> Work request
Print word for word the first line of the records below and every following line through the one containing "Ok (features, encoders)."; print nothing else.

[Opening Given information section]

(** One turn of the loop of lines 30-32. The right-hand side
    [line_info[1]] is evaluated before the subscript [int(line_info[0])]. *)

Definition read_encoder_line (encoders : dict) (line : string) : res dict :=
  let line_info := split ":"%char (strip line) in
  label <- py_index line_info 1 ;;
  first <- py_index line_info 0 ;;
  index <- py_int first ;;
  Ok (dict_set encoders index label).

Fixpoint read_encoder_lines (encoders : dict) (lines : list string) : res dict :=
  match lines with
  | [] => Ok encoders
  | line :: rest =>
      encoders' <- read_encoder_line encoders line ;;
      read_encoder_lines encoders' rest
  end.

Definition missing_files_message : string :=
  "Feature file or encoder mapping does not exist! Please check your tained model was trained successfully.".

Definition load_model_files (fs : file_system) (trained_model : string)
  : res (list string * dict) :=
  let feature_file := (trained_model ++ os_sep ++ "features.txt")%string in
  let encoder_file := (trained_model ++ os_sep ++ "onehot_encoder.txt")%string in
  if negb (os_path_exists fs feature_file) || negb (os_path_exists fs encoder_file)
  then Raise (SystemExit missing_files_message)
  else
    feature_lines <- py_open fs feature_file ;;
    let features := map strip feature_lines in
    encoder_lines <- py_open fs encoder_file ;;
    encoders <- read_encoder_lines [] encoder_lines ;;
    Ok (features, encoders).

(** What one line of the encoder file denotes when it is well formed, and
    the label the last line with index [k] gives: the reading of the file
    that [read_encoder_lines] is compared with. *)

Definition parse_encoder_line (line : string) : option (Z * string) :=
  match read_encoder_line [] line with
  | Ok [(index, label)] => Some (index, label)
  | _ => None
  end.


(** The files of a model directory, for the examples. *)

Definition model_dir (feature_lines encoder_lines : list string) : file_system :=
  fun path =>
    if String.eqb path "model/features.txt" then Some feature_lines
    else if String.eqb path "model/onehot_encoder.txt" then Some encoder_lines
    else None.

(** ** Entropy Partitioner: [_select_confident_cells], _utils.py lines 268-291 *)

Definition RANDOM_SEED : Z := 1993.

Definition ENTROPY_QUANTILE : Q := 4 # 10.

(** The [random] module, as far as the function uses it: [random.seed(s)]
    puts the generator in a state that [s] determines, and
    [random.sample(population, k)] draws [k] positions of the population
    without replacement and leaves the generator in a new state. The
    generator itself is the Mersenne Twister of the Python library; the
    function is studied for every generator that honours this contract. *)

Record Sampler : Type := mk_Sampler {
  rng : Type;
  seed : Z -> rng;
  sample : rng -> list string -> nat -> list string * rng;
  sample_spec : forall g population k,
    (k <= length population)%nat ->
    length (fst (sample g population k)) = k /\
    exists rest, Permutation (fst (sample g population k) ++ rest) population
}.

(** The columns of [adata.obs] the function reads: the index ([obs_names]),
    the column named by [celltype_col], and the column 'entropy'. *)

Record cell : Type := mk_cell {
  obs_name : string;
  celltype : string;
  entropy : Q
}.

Definition mem (x : string) (l : list string) : bool :=
  existsb (String.eqb x) l.

(** [np.quantile(a, q)], default (linear) method: the value at the virtual
    index [q * (n - 1)] of the sorted data, interpolated between its two
    neighbours. On empty data numpy gives NaN, here [None]. *)

Fixpoint insert_sorted (x : Q) (l : list Q) : list Q :=
  match l with
  | [] => [x]
  | y :: l' => if Qle_bool x y then x :: l else y :: insert_sorted x l'
  end.

Definition sort_values (a : list Q) : list Q := fold_right insert_sorted [] a.

Definition np_quantile (a : list Q) (q : Q) : option Q :=
  match a with
  | [] => None
  | _ :: _ =>
      let arr := sort_values a in
      let n := Z.of_nat (length a) in
      let virtual_index := (q * inject_Z (n - 1))%Q in
      let previous := Qfloor virtual_index in
      let next := Z.min (previous + 1) (n - 1) in
      let gamma := (virtual_index - inject_Z previous)%Q in
      let lo := nth (Z.to_nat previous) arr 0%Q in
      let hi := nth (Z.to_nat next) arr 0%Q in
      Some (lo + (hi - lo) * gamma)%Q
  end.

(** [adata.obs[adata.obs[celltype_col] == celltype]] *)

Definition class_rows (obs : list cell) (c : string) : list cell :=
  filter (fun r => String.eqb (celltype r) c) obs.

(** Line 280: the cells of the class whose entropy is at most the cutoff.
    A comparison with NaN is false. *)

Definition below_cutoff (cutoff : option Q) (r : cell) : bool :=
  match cutoff with
  | Some x => Qle_bool (entropy r) x
  | None => false
  end.

Definition candidate_cells (celltype_df : list cell) : list string :=
  let entropy_cutoff := np_quantile (map entropy celltype_df) ENTROPY_QUANTILE in
  map obs_name (filter (below_cutoff entropy_cutoff) celltype_df).

(** Line 281: [math.ceil(ENTROPY_QUANTILE * celltype_df.shape[0])] *)

Definition target_count (celltype_df : list cell) : nat :=
  Z.to_nat (Qceiling (ENTROPY_QUANTILE * inject_Z (Z.of_nat (length celltype_df)))).

(** [df.loc[ids, column] = value] on a column held as one entry per row, in
    the order of the index; an entry that was never written is NaN, here
    [None]. *)

Definition loc_set (index ids : list string) (value : string)
  (column : list (option string)) : list (option string) :=
  map (fun p : string * option string =>
         if mem (fst p) ids then Some value else snd p)
      (combine index column).

Section SelectConfidentCells.

Variable S : Sampler.

(** Lines 277-286, one class: the selected cells and the state the
    generator is left in. *)

Definition select_class (g : rng S) (celltype_df : list cell)
  : list string * rng S :=
  let cells := candidate_cells celltype_df in
  let num_cells := target_count celltype_df in
  if (num_cells <? length cells)%nat then
    sample S (seed S RANDOM_SEED) cells num_cells
  else (cells, g).

(** The loop of line 276. [classes] is the order in which the Python set
    [set(adata.obs[celltype_col])] yields its elements: some enumeration,
    without repetition, of the labels of the column. *)

Fixpoint select_loop (classes : list string) (obs : list cell)
  (low_entropy_cells : list string) (g : rng S) : list string * rng S :=
  match classes with
  | [] => (low_entropy_cells, g)
  | c :: rest =>
      let '(selected_cells, g') := select_class g (class_rows obs c) in
      select_loop rest obs (low_entropy_cells ++ selected_cells) g'
  end.

(** The function: the column 'entropy_status' it writes, one entry per row
    of [adata.obs], and the final state of the generator. *)

Definition _select_confident_cells (classes : list string) (g : rng S)
  (obs : list cell) : list (option string) * rng S :=
  let '(low_entropy_cells, g') := select_loop classes obs [] g in
  let obs_names := map obs_name obs in
  let high_entropy_cells :=
    filter (fun name => negb (mem name low_entropy_cells))
           (nodup string_dec obs_names) in
  let entropy_status := map (fun _ => None) obs in
  let entropy_status := loc_set obs_names low_entropy_cells "low" entropy_status in
  let entropy_status := loc_set obs_names high_entropy_cells "high" entropy_status in
  (entropy_status, g').

End SelectConfidentCells.

(** The enumerations a Python set of the class labels may yield. *)

Definition class_order (obs : list cell) (classes : list string) : Prop :=
  Permutation classes (nodup string_dec (map celltype obs)).

(** The names of the cells of class [c] whose status is [tier]. *)

Definition status_is (tier : string) (s : option string) : bool :=
  match s with
  | Some t => String.eqb t tier
  | None => false
  end.

Definition cells_with_status (obs : list cell) (entropy_status : list (option string))
  (c tier : string) : list string :=
  map (fun p : cell * option string => obs_name (fst p))
      (filter (fun p : cell * option string =>
                 String.eqb (celltype (fst p)) c && status_is tier (snd p))
              (combine obs entropy_status)).

(** A generator for the examples: the state is a counter, and a sample is
    the first [k] elements of the population rotated by the counter. *)

Definition rotate (n : nat) (l : list string) : list string :=
  skipn (n mod (length l)) l ++ firstn (n mod (length l)) l.

Definition rotating_sample (g : Z) (population : list string) (k : nat)
  : list string * Z :=
  (firstn k (rotate (Z.to_nat g) population), g + 1).

Definition rotating_sampler : Sampler.
Proof.
  refine (mk_Sampler (fun s : Z => s) rotating_sample _).
  intros g population k Hk. unfold rotating_sample; simpl.
  assert (Hrot : Permutation (rotate (Z.to_nat g) population) population).
  { unfold rotate. rewrite Permutation_app_comm. now rewrite firstn_skipn. }
  split.
  - rewrite length_firstn, (Permutation_length Hrot). now apply Nat.min_l.
  - exists (skipn k (rotate (Z.to_nat g) population)). now rewrite firstn_skipn.
Defined.

(** The cells a class contributes, whatever state the generator was in at
    the entry of the turn: the seed is set again before the draw. *)

Definition selected_cells (S : Sampler) (celltype_df : list cell) : list string :=
  let cells := candidate_cells celltype_df in
  let num_cells := target_count celltype_df in
  if (num_cells <? length cells)%nat then
    fst (sample S (seed S RANDOM_SEED) cells num_cells)
  else cells.

Definition low_cells (S : Sampler) (classes : list string) (obs : list cell)
  : list string :=
  flat_map (fun c => selected_cells S (class_rows obs c)) classes.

[Closing Given information section]

> Task output
(** One turn of the loop of lines 30-32. The right-hand side
    [line_info[1]] is evaluated before the subscript [int(line_info[0])]. *)

Definition read_encoder_line (encoders : dict) (line : string) : res dict :=
  let line_info := split ":"%char (strip line) in
  label <- py_index line_info 1 ;;
  first <- py_index line_info 0 ;;
  index <- py_int first ;;
  Ok (dict_set encoders index label).

Fixpoint read_encoder_lines (encoders : dict) (lines : list string) : res dict :=
  match lines with
  | [] => Ok encoders
  | line :: rest =>
      encoders' <- read_encoder_line encoders line ;;
      read_encoder_lines encoders' rest
  end.

Definition missing_files_message : string :=
  "Feature file or encoder mapping does not exist! Please check your tained model was trained successfully.".

Definition load_model_files (fs : file_system) (trained_model : string)
  : res (list string * dict) :=
  let feature_file := (trained_model ++ os_sep ++ "features.txt")%string in
  let encoder_file := (trained_model ++ os_sep ++ "onehot_encoder.txt")%string in
  if negb (os_path_exists fs feature_file) || negb (os_path_exists fs encoder_file)
  then Raise (SystemExit missing_files_message)
  else
    feature_lines <- py_open fs feature_file ;;
    let features := map strip feature_lines in
    encoder_lines <- py_open fs encoder_file ;;
    encoders <- read_encoder_lines [] encoder_lines ;;
    Ok (features, encoders).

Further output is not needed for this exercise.